International Engagement. The Plan emphasizes high-standard opening-up: balancing trade, stabilizing exports, expanding imports, widening access to service sectors, and continuing pilot openings in telecommunications, biotechnology, and wholly foreign-owned hospitals. The broader message is clear: China seeks to make its market more transparent, more predictable, and more accessible to foreign investors, even as it strengthens internal resilience.

Humanoid robots play football in Wuhan, central China's Hubei Province, Feb. 24, 2026. (Xinhua/Xiao Yijiu)

The 15th Five-Year Plan contains 20 principal indicators across five broad clusters -- economic development, innovation, people's well-being, green and low-carbon development, and security. It highlights strategic sectors including AI, new energy, new materials, new energy vehicles, robotics, biomedicine, high-end equipment, aviation and aerospace, deep sea, and polar regions, and drones. It also identifies future growth frontiers, including quantum technology, biomanufacturing, hydrogen, nuclear fusion power, brain-computer interfaces, embodied AI and 6G.
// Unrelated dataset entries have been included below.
(* ===== verification/BackupStore.v ===== *)
(** * BackupStore: the backups module's data and its PostgreSQL store

    [internal/backups] backups.go, store.go and postgres.go, over the queries of
    [internal/platform/database/db/backups.sql.go].  The queries it shares with the
    deployments module (the agent's credential, the configuration entries) are those of
    [DeployStore]. *)
From S2P Require Import Prelude.
From S2P Require Import GoStrings.
From S2P Require Import Problem.
From S2P Require Import Schema.
From S2P Require Import Platform.
From S2P Require Import DeployStore.

(** ** Vocabulary *)
Definition StatusQueued : string := "queued".
Definition StatusAssigned : string := "assigned".
Definition StatusDumping : string := "dumping".
Definition StatusUploading : string := "uploading".
Definition StatusVerifying : string := "verifying".
Definition StatusSucceeded : string := "succeeded".
Definition StatusFailed : string := "failed".
Definition RestoreStatusRestoring : string := "restoring".
Definition RestoreStatusVerifying : string := "verifying".
Definition RestoreStatusSucceeded : string := "succeeded".
Definition RestoreStatusFailed : string := "failed".
Definition TriggerManual : string := "manual".
Definition maxLabelLen : Z := 80.
Definition EnginePostgres : string := "postgres".
Definition KindBackup : string := "backup".
Definition templatePostgres : string := "postgres".
Definition sourceTemplate : string := "template".

(** ** Domain records *)
Record Backup := mk_Backup {
  b_ID : string;
  b_ServiceID : string;
  b_EnvironmentID : string;
  b_ProjectID : string;
  b_WorkspaceID : string;
  b_ServerID : string;
  b_Destination : string;
  b_ArtifactURI : string;
  b_SizeBytes : Z;
  b_Checksum : string;
  b_Status : string;
  b_Message : string;
  b_Error : string;
  b_Label : string;
  b_TriggerSource : string;
  b_CreatedAt : Z;
  b_UpdatedAt : Z;
}.

Record RestoreJob := mk_RestoreJob {
  r_ID : string;
  r_BackupID : string;
  r_ServiceID : string;
  r_EnvironmentID : string;
  r_ProjectID : string;
  r_WorkspaceID : string;
  r_ServerID : string;
  r_ArtifactURI : string;
  r_Status : string;
  r_Message : string;
  r_Error : string;
  r_CreatedAt : Z;
  r_UpdatedAt : Z;
}.

Record NewBackup := mk_NewBackup {
  nb_ServiceID : string;
  nb_EnvironmentID : string;
  nb_ProjectID : string;
  nb_WorkspaceID : string;
  nb_ServerID : string;
  nb_Label : string;
  nb_TriggerSource : string;
}.

Record NewRestore := mk_NewRestore {
  nr_BackupID : string;
  nr_ServiceID : string;
  nr_EnvironmentID : string;
  nr_ProjectID : string;
  nr_WorkspaceID : string;
  nr_ServerID : string;
  nr_ArtifactURI : string;
}.

Record StatusUpdate := mk_StatusUpdate {
  su_BackupID : string;
  su_Status : string;
  su_ArtifactURI : string;
  su_SizeBytes : Z;
  su_Checksum : string;
  su_Message : string;
  su_Error : string;
}.

Record RestoreStatusUpdate := mk_RestoreStatusUpdate {
  rsu_RestoreID : string;
  rsu_Status : string;
  rsu_Message : string;
  rsu_Error : string;
}.

Record ServiceTarget := mk_ServiceTarget {
  tg_ID : string;
  tg_Name : string;
  tg_EnvironmentID : string;
  tg_ProjectID : string;
  tg_WorkspaceID : string;
  tg_SourceKind : string;
  tg_TemplateID : string;
}.

Record DBCredentials := mk_DBCredentials { c_User : string; c_Password : string; c_Database : string }.

(** ** Queries *)

(** The INSERT gives [destination], [status] and the empty columns their defaults
    (00025, 00026). *)
Definition sql_CreateBackup (ServiceID EnvironmentID ProjectID WorkspaceID ServerID Label
    TriggerSource : string) (st : Stamp) (d : DB) : go_error + (db_Backup * DB) :=
  let r :=
    {| bk_ID := st_uuid st; bk_ServiceID := ServiceID; bk_EnvironmentID := EnvironmentID;
       bk_ProjectID := ProjectID; bk_WorkspaceID := WorkspaceID; bk_ServerID := ServerID;
       bk_Destination := "local"; bk_ArtifactUri := ""; bk_SizeBytes := 0; bk_Checksum := "";
       bk_Status := "queued"; bk_Message := ""; bk_Error := ""; bk_CreatedAt := st_now st;
       bk_UpdatedAt := st_now st; bk_Label := Label; bk_TriggerSource := TriggerSource |} in
  if backup_constraints r d then inr (r, set_backups (backups d ++ [r]) d)
  else inl (ErrConstraint "backups").

Definition sql_GetBackup (id : string) (d : DB) : option db_Backup := lookup_by bk_ID id (backups d).
Definition sql_ListBackupsByService (serviceID : string) (d : DB) : list db_Backup :=
  newest_first bk_CreatedAt (where_ (λ r, String.eqb (bk_ServiceID r) serviceID) (backups d)).

Definition bk_apply_update (status message error artifactUri : string) (sizeBytes : Z)
    (checksum : string) (now : Z) (r : db_Backup) : db_Backup :=
  {| bk_ID := bk_ID r; bk_ServiceID := bk_ServiceID r; bk_EnvironmentID := bk_EnvironmentID r;
     bk_ProjectID := bk_ProjectID r; bk_WorkspaceID := bk_WorkspaceID r;
     bk_ServerID := bk_ServerID r; bk_Destination := bk_Destination r;
     bk_ArtifactUri := keep artifactUri (bk_ArtifactUri r);
     bk_SizeBytes := keep_pos sizeBytes (bk_SizeBytes r);
     bk_Checksum := keep checksum (bk_Checksum r); bk_Status := status;
     bk_Message := keep message (bk_Message r); bk_Error := keep error (bk_Error r);
     bk_CreatedAt := bk_CreatedAt r; bk_UpdatedAt := now; bk_Label := bk_Label r;
     bk_TriggerSource := bk_TriggerSource r |}.

(** [SET status = 'assigned', updated_at = now()] *)
Definition bk_assign (now : Z) (r : db_Backup) : db_Backup :=
  {| bk_ID := bk_ID r; bk_ServiceID := bk_ServiceID r; bk_EnvironmentID := bk_EnvironmentID r;
     bk_ProjectID := bk_ProjectID r; bk_WorkspaceID := bk_WorkspaceID r;
     bk_ServerID := bk_ServerID r; bk_Destination := bk_Destination r;
     bk_ArtifactUri := bk_ArtifactUri r; bk_SizeBytes := bk_SizeBytes r;
     bk_Checksum := bk_Checksum r; bk_Status := "assigned"; bk_Message := bk_Message r;
     bk_Error := bk_Error r; bk_CreatedAt := bk_CreatedAt r; bk_UpdatedAt := now;
     bk_Label := bk_Label r; bk_TriggerSource := bk_TriggerSource r |}.

(** The queue of a server: its queued backups, oldest first. *)
Definition backup_queue (serverID : string) (d : DB) : list db_Backup :=
  order_by bk_CreatedAt
    (where_ (λ r, String.eqb (bk_ServerID r) serverID && String.eqb (bk_Status r) "queued") (backups d)).

Definition sql_ClaimNextBackupForServer (serverID : string) (st : Stamp) (d : DB)
    : go_error + (db_Backup * DB) :=
  match backup_queue serverID d with
  | [] => inl ErrNoRows
  | r :: _ =>
      let f := bk_assign (st_now st) in
      inr (f r, set_backups (update_where (λ x, String.eqb (bk_ID x) (bk_ID r)) f (backups d)) d)
  end.

Definition sql_UpdateBackupStatus (status message error artifactUri : string) (sizeBytes : Z)
    (checksum id : string) (st : Stamp) (d : DB) : go_error + (db_Backup * DB) :=
  match lookup_by bk_ID id (backups d) with
  | None => inl ErrNoRows
  | Some r =>
      if in_list backup_statuses status then
        let f := bk_apply_update status message error artifactUri sizeBytes checksum (st_now st) in
        inr (f r, set_backups (update_where (λ x, String.eqb (bk_ID x) id) f (backups d)) d)
      else inl (ErrConstraint "backups_status_check")
  end.

Definition sql_GetBackupServiceTarget (id : string) (d : DB) : option db_Service :=
  lookup_by sv_ID id (services d).

Definition running_releases (serviceID : string) (d : DB) : list db_Deployment :=
  newest_first dp_CreatedAt
    (where_ (λ r, String.eqb (dp_ServiceID r) serviceID && String.eqb (dp_Status r) "running") (deployments d)).
Definition sql_GetLatestRunningServerForService (serviceID : string) (d : DB) : option string :=
  match running_releases serviceID d with [] => None | r :: _ => Some (dp_ServerID r) end.

Definition sql_CreateRestoreJob (BackupID ServiceID EnvironmentID ProjectID WorkspaceID ServerID
    ArtifactUri : string) (st : Stamp) (d : DB) : go_error + (db_RestoreJob * DB) :=
  let r :=
    {| rj_ID := st_uuid st; rj_BackupID := BackupID; rj_ServiceID := ServiceID;
       rj_EnvironmentID := EnvironmentID; rj_ProjectID := ProjectID; rj_WorkspaceID := WorkspaceID;
       rj_ServerID := ServerID; rj_ArtifactUri := ArtifactUri; rj_Status := "queued";
       rj_Message := ""; rj_Error := ""; rj_CreatedAt := st_now st; rj_UpdatedAt := st_now st |} in
  if restore_constraints r d then inr (r, set_restore_jobs (restore_jobs d ++ [r]) d)
  else inl (ErrConstraint "restore_jobs").

Definition sql_GetRestoreJob (id : string) (d : DB) : option db_RestoreJob := lookup_by rj_ID id (restore_jobs d).
Definition sql_ListRestoreJobsByService (serviceID : string) (d : DB) : list db_RestoreJob :=
  newest_first rj_CreatedAt (where_ (λ r, String.eqb (rj_ServiceID r) serviceID) (restore_jobs d)).

Definition rj_apply_update (status message error : string) (now : Z) (r : db_RestoreJob) : db_RestoreJob :=
  {| rj_ID := rj_ID r; rj_BackupID := rj_BackupID r; rj_ServiceID := rj_ServiceID r;
     rj_EnvironmentID := rj_EnvironmentID r; rj_ProjectID := rj_ProjectID r;
     rj_WorkspaceID := rj_WorkspaceID r; rj_ServerID := rj_ServerID r;
     rj_ArtifactUri := rj_ArtifactUri r; rj_Status := status;
     rj_Message := keep message (rj_Message r); rj_Error := keep error (rj_Error r);
     rj_CreatedAt := rj_CreatedAt r; rj_UpdatedAt := now |}.

Definition restore_queue (serverID : string) (d : DB) : list db_RestoreJob :=
  order_by rj_CreatedAt
    (where_ (λ r, String.eqb (rj_ServerID r) serverID && String.eqb (rj_Status r) "queued") (restore_jobs d)).

(** [SET status = 'assigned', updated_at = now()] keeps the texts. *)
Definition rj_assign (now : Z) : db_RestoreJob → db_RestoreJob := rj_apply_update "assigned" "" "" now.

Definition sql_ClaimNextRestoreForServer (serverID : string) (st : Stamp) (d : DB)
    : go_error + (db_RestoreJob * DB) :=
  match restore_queue serverID d with
  | [] => inl ErrNoRows
  | r :: _ =>
      let f := rj_assign (st_now st) in
      inr (f r, set_restore_jobs (update_where (λ x, String.eqb (rj_ID x) (rj_ID r)) f (restore_jobs d)) d)
  end.

Definition sql_UpdateRestoreStatus (status message error id : string) (st : Stamp) (d : DB)
    : go_error + (db_RestoreJob * DB) :=
  match lookup_by rj_ID id (restore_jobs d) with
  | None => inl ErrNoRows
  | Some r =>
      if in_list restore_statuses status then
        let f := rj_apply_update status message error (st_now st) in
        inr (f r, set_restore_jobs (update_where (λ x, String.eqb (rj_ID x) id) f (restore_jobs d)) d)
      else inl (ErrConstraint "restore_jobs_status_check")
  end.

(** ** Rows to domain values *)
Definition backupFromRow (r : db_Backup) : Backup :=
  {| b_ID := bk_ID r; b_ServiceID := bk_ServiceID r; b_EnvironmentID := bk_EnvironmentID r;
     b_ProjectID := bk_ProjectID r; b_WorkspaceID := bk_WorkspaceID r; b_ServerID := bk_ServerID r;
     b_Destination := bk_Destination r; b_ArtifactURI := bk_ArtifactUri r;
     b_SizeBytes := bk_SizeBytes r; b_Checksum := bk_Checksum r; b_Status := bk_Status r;
     b_Message := bk_Message r; b_Error := bk_Error r; b_Label := bk_Label r;
     b_TriggerSource := bk_TriggerSource r; b_CreatedAt := bk_CreatedAt r;
     b_UpdatedAt := bk_UpdatedAt r |}.
Definition restoreFromRow (r : db_RestoreJob) : RestoreJob :=
  {| r_ID := rj_ID r; r_BackupID := rj_BackupID r; r_ServiceID := rj_ServiceID r;
     r_EnvironmentID := rj_EnvironmentID r; r_ProjectID := rj_ProjectID r;
     r_WorkspaceID := rj_WorkspaceID r; r_ServerID := rj_ServerID r;
     r_ArtifactURI := rj_ArtifactUri r; r_Status := rj_Status r; r_Message := rj_Message r;
     r_Error := rj_Error r; r_CreatedAt := rj_CreatedAt r; r_UpdatedAt := rj_UpdatedAt r |}.
Definition targetFromRow (s : db_Service) : ServiceTarget :=
  {| tg_ID := sv_ID s; tg_Name := sv_Name s; tg_EnvironmentID := sv_EnvironmentID s;
     tg_ProjectID := sv_ProjectID s; tg_WorkspaceID := sv_WorkspaceID s;
     tg_SourceKind := sv_SourceKind s; tg_TemplateID := sv_TemplateID s |}.

(** One row of the loop of [DBCredentialsForService]. *)
Definition credential_row (c : DBCredentials) (r : db_ConfigEntry) : DBCredentials :=
  if negb (String.eqb (ce_Type r) "variable") then c
  else match ce_Value r with
       | None => c
       | Some v =>
           if String.eqb (ce_Key r) "POSTGRES_USER" then mk_DBCredentials v (c_Password c) (c_Database c)
           else if String.eqb (ce_Key r) "POSTGRES_PASSWORD" then mk_DBCredentials (c_User c) v (c_Database c)
           else if String.eqb (ce_Key r) "POSTGRES_DB" then mk_DBCredentials (c_User c) (c_Password c) v
           else c
       end.
Definition credentials_of (rows : list db_ConfigEntry) : DBCredentials :=
  foldl credential_row (mk_DBCredentials "" "" "") rows.

(** ** The store ([postgresStore]) *)
Section Store.
Context {E : Env}.

Definition InsertBackup (n : NewBackup) : M Backup :=
  row ← db_exec (sql_CreateBackup (nb_ServiceID n) (nb_EnvironmentID n) (nb_ProjectID n)
          (nb_WorkspaceID n) (nb_ServerID n) (nb_Label n) (nb_TriggerSource n));
  mret (backupFromRow row).
Definition store_GetBackup (id : string) : M (option Backup) :=
  ok_or_norows (db_query_row (λ d, backupFromRow <$> sql_GetBackup id d)).
Definition store_ListByService (serviceID : string) : M (list Backup) :=
  db_query (λ d, map backupFromRow (sql_ListBackupsByService serviceID d)).
Definition ClaimNextForServer (serverID : string) : M (option Backup) :=
  row ← ok_or_norows (db_exec (sql_ClaimNextBackupForServer serverID));
  mret (backupFromRow <$> row).
Definition UpdateStatus (u : StatusUpdate) : M Backup :=
  row ← db_exec (sql_UpdateBackupStatus (su_Status u) (su_Message u) (su_Error u) (su_ArtifactURI u)
          (su_SizeBytes u) (su_Checksum u) (su_BackupID u));
  mret (backupFromRow row).
Definition store_ServiceTarget (serviceID : string) : M (option ServiceTarget) :=
  ok_or_norows (db_query_row (λ d, targetFromRow <$> sql_GetBackupServiceTarget serviceID d)).
Definition RunningServerForService (serviceID : string) : M (option string) :=
  ok_or_norows (db_query_row (sql_GetLatestRunningServerForService serviceID)).
Definition AgentServerByCredential (credentialHash : list Z) : M (option (string * string)) :=
  ok_or_norows (db_query_row (sql_GetAgentServerByCredential credentialHash)).
Definition DBCredentialsForService (serviceID : string) : M DBCredentials :=
  rows ← db_query (sql_ListConfigForService serviceID);
  mret (credentials_of rows).

Definition InsertRestore (n : NewRestore) : M RestoreJob :=
  row ← db_exec (sql_CreateRestoreJob (nr_BackupID n) (nr_ServiceID n) (nr_EnvironmentID n)
          (nr_ProjectID n) (nr_WorkspaceID n) (nr_ServerID n) (nr_ArtifactURI n));
  mret (restoreFromRow row).
Definition GetRestore (id : string) : M (option RestoreJob) :=
  ok_or_norows (db_query_row (λ d, restoreFromRow <$> sql_GetRestoreJob id d)).
Definition store_ListRestoresByService (serviceID : string) : M (list RestoreJob) :=
  db_query (λ d, map restoreFromRow (sql_ListRestoreJobsByService serviceID d)).
Definition ClaimNextRestoreForServer (serverID : string) : M (option RestoreJob) :=
  row ← ok_or_norows (db_exec (sql_ClaimNextRestoreForServer serverID));
  mret (restoreFromRow <$> row).
Definition UpdateRestoreStatus (u : RestoreStatusUpdate) : M RestoreJob :=
  row ← db_exec (sql_UpdateRestoreStatus (rsu_Status u) (rsu_Message u) (rsu_Error u) (rsu_RestoreID u));
  mret (restoreFromRow row).
End Store.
Taken as a whole, China's ambition is stunning. Foreign analysts often underestimate the state's capacity to use industrial policy not merely to stimulate development, but to channel and sustain it over time. Look no further than China's commanding global position in green technologies -- especially electric vehicles, batteries, and solar equipment.

Challenges, of course, remain serious: inadequate consumer demand, the real estate overhang, and heavy local government debt among them. These are not incidental obstacles; they are structural constraints, and the 15th Plan is, in part, an effort to manage and mitigate them.

In sum, the 15th FYP prioritizes "building a modernized industrial system" and reinforcing "the real economy" -- precisely the themes Xi Jinping emphasized in his remarks to the Jiangsu delegation at the "two sessions". These aims are to be pursued through Chinese modernization, high-quality development, new quality productive forces, scientific and technological self-reliance, AI-enabled optimization, strategic industries, and continued opening-up. No less important are common prosperity, stronger domestic demand, people-centered social progress, demographic adaptations, greener and lower-carbon growth, and tighter integration of security with development.

What, then, are the implications for the international community? A more successful Chinese economy would support greater overseas investment, particularly through the Belt and Road Initiative, which builds infrastructure in developing countries, and its Global Development Initiative, which provides economic and social programs, such as business support, education, and healthcare. China is sensitive that trade should be balanced and local industry encouraged. It would also mean a larger Chinese market for foreign goods and services.

The 15th FYP is, in the end, more than a planning document. It is a statement of national vision, a roadmap of politico-economic intent, and a measure of how Xi Jinping imagines the full flowering of Chinese society and China's place in the global community by 2035 and beyond. For this reason, the wider world and China should each understand the other with greater clarity, focus and care.


Editor's note: Robert Lawrence Kuhn is chairman of The Kuhn Foundation, creator/host of Closer to Truth, a nonprofit digital-media and TV series on science and philosophy, and a recipient of the China Reform Friendship Medal.

The views expressed in this article are those of the author and do not necessarily reflect those of Xinhua News Agency.